# Description of the task
Beginning with the first line of the material, set down each line exactly as written, up to and including the line with "node_rep true n cs → is_big".

# Records provided
Lemma n4_add_run n cs b l :
  node_rep true (N4 n) cs → is_byte b →
  ∃ n', n4_add bd n b (Some l) = Some n' ∧ is_big n' = false ∧ node_rep true n' (cs ++ [(b, l)]).
Proof.
  intros [Hby Hr] Hb. pose proof Hr as (Hk & Hc & Hcap & Hnum & _). simpl in *. unfold n4_add.
  destruct (Z.leb_spec 4 (h_num_children (n4_header n))) as [Hge|Hlt].
  - destruct (n4_grow_run _ _ Hr) as (n1 & -> & Hr1). cbn [mbind option_bind].
    destruct (n16_add_room n1 cs b l (conj Hby Hr1) ltac:(lia) Hb) as (n2 & -> & Hr2). by exists (N16 n2).
  - unfold count. rewrite Hnum, Nat2Z.id.
    rewrite (store_ok (n4_keys n)) by lia. cbn [mbind option_bind].
    rewrite (store_ok (n4_children n)) by lia. cbn [mbind option_bind].
    rewrite u8_arith_ok by (split; lia). eexists. split; [done|]. split; [done|].
    split; [by apply bytes_snoc|].
    pose proof (array_snoc _ _ _ _ _ b l Hr ltac:(lia)) as Hs. unfold count in Hs.
    by rewrite Hnum, Nat2Z.id in Hs.
Qed.

Lemma add_small_run n cs b l :
  node_rep true n cs → is_big n = false → (length cs < 16)%nat → is_byte b →
  ∃ n', add_child bd n b (Some l) = Some n' ∧ is_big n' = false ∧ node_rep true n' (cs ++ [(b, l)]).
Proof.
  intros Hr Hs Hlt Hb. destruct n as [n|n|n|n|lf]; try done; [by apply n4_add_run| |by destruct Hr].
  destruct (n16_add_room n cs b l Hr Hlt Hb) as (n' & ? & ?). by exists (N16 n').
Qed.

(** [num_children += 1] does not overflow in a [Node256]. *)
Definition has_room (n : NodeBox) : Prop :=
  match n with N256 n => is_Some (u8_arith bd (h_num_children (n256_header n) + 1)) | _ => True end.

Lemma add_child_run n cs b l :
  node_rep true n cs → is_byte b → assoc cs b = None → has_room n →
  ∃ n', add_child bd n b (Some l) = Some n' ∧ is_big n' = grows (is_big n) cs ∧
    node_rep true n' (grown (is_big n) cs ++ [(b, l)]) ∧
    (NoDup cs.*1 → counted n cs → counted n' (cs ++ [(b, l)])).
Proof.
  intros Hr Hb Hn Hov. unfold grows, grown. pose proof Hr as [Hby Hr0].
  destruct n as [n|n|n|n|lf]; simpl in Hr0 |- *; [..|done].
  - pose proof Hr0 as (_ & _ & Hcap & _ & _). rewrite (proj2 (Nat.eqb_neq (length cs) 16)) by lia.
    destruct (n4_add_run n cs b l Hr Hb) as (n' & -> & Hbig & Hr'). exists n'.
    split_and!; [done|done|done|]. by destruct n'.
  - pose proof Hr0 as (_ & _ & Hcap & Hnum & _).
    destruct (Nat.eqb_spec (length cs) 16) as [Hfull|Hlt].
    + destruct (n16_grow_run _ _ Hby Hr0) as (n1 & Hg & Hi & Hc). unfold n16_add.
      rewrite (proj2 (Z.leb_le 16 _)), Hg by lia. cbn [mbind option_bind].
      destruct (n48_add_run n1 (keep_last cs) b l Hi Hb) as (n2 & -> & Hbig & Hr2 & Hc2).
      { apply assoc_None. rewrite keep_last_keys. by apply assoc_None. }
      exists n2. split_and!; [done|done| |].
      * split; [|by destruct n2]. apply bytes_snoc; [|done].
        eapply bytes_sublist; [apply keep_last_sublist|done].
      * intros Hnd _. destruct n2; simpl in *; try done; rewrite length_app; simpl; [lia|].
        rewrite wrap_small by (split; lia). lia.
    + destruct (n16_add_room n cs b l Hr ltac:(lia) Hb) as (n' & -> & Hr'). by exists (N16 n').
  - destruct (n48_add_run n cs b l Hr0 Hb Hn) as (n2 & -> & Hbig & Hr2 & Hc2).
    exists n2. split_and!; [done|done|split; [by apply bytes_snoc|by destruct n2]|].
    intros _ Hcnt. destruct Hr0 as (_ & _ & _ & Hnum & _).
    destruct n2; simpl in *; try done; rewrite length_app; simpl; [lia|].
    rewrite wrap_small by (split; lia). lia.
  - destruct (n256_add_run n cs b l Hr0 Hb Hn Hov) as (n' & -> & Hr' & Hc).
    exists (N256 n'). split_and!; [done|done|split; [by apply bytes_snoc|done]|].
    intros _ Hcnt. simpl in *. rewrite Hcnt in Hc. unfold u8_arith in Hc. rewrite length_app. simpl.
    destruct (b_profile bd).
    + symmetry in Hc. apply checked_inv in Hc as [-> Hw]. unfold wrap, in_width in *.
      rewrite Nat2Z.inj_add, <- Z.add_mod_idemp_l by lia. symmetry. by apply Z.mod_small.
    + injection Hc as ->. unfold wrap. rewrite Z.add_mod_idemp_l by lia. f_equal. lia.
Qed.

# Problem solution
Lemma n4_add_run n cs b l :
  node_rep true (N4 n) cs → is_byte b →
  ∃ n', n4_add bd n b (Some l) = Some n' ∧ is_big n' = false ∧ node_rep true n' (cs ++ [(b, l)]).
Proof.
  intros [Hby Hr] Hb. pose proof Hr as (Hk & Hc & Hcap & Hnum & _). simpl in *. unfold n4_add.
  destruct (Z.leb_spec 4 (h_num_children (n4_header n))) as [Hge|Hlt].
  - destruct (n4_grow_run _ _ Hr) as (n1 & -> & Hr1). cbn [mbind option_bind].
    destruct (n16_add_room n1 cs b l (conj Hby Hr1) ltac:(lia) Hb) as (n2 & -> & Hr2). by exists (N16 n2).
  - unfold count. rewrite Hnum, Nat2Z.id.
    rewrite (store_ok (n4_keys n)) by lia. cbn [mbind option_bind].
    rewrite (store_ok (n4_children n)) by lia. cbn [mbind option_bind].
    rewrite u8_arith_ok by (split; lia). eexists. split; [done|]. split; [done|].
    split; [by apply bytes_snoc|].
    pose proof (array_snoc _ _ _ _ _ b l Hr ltac:(lia)) as Hs. unfold count in Hs.
    by rewrite Hnum, Nat2Z.id in Hs.
Qed.

Lemma add_small_run n cs b l :
  node_rep true n cs → is_big n = false → (length cs < 16)%nat → is_byte b →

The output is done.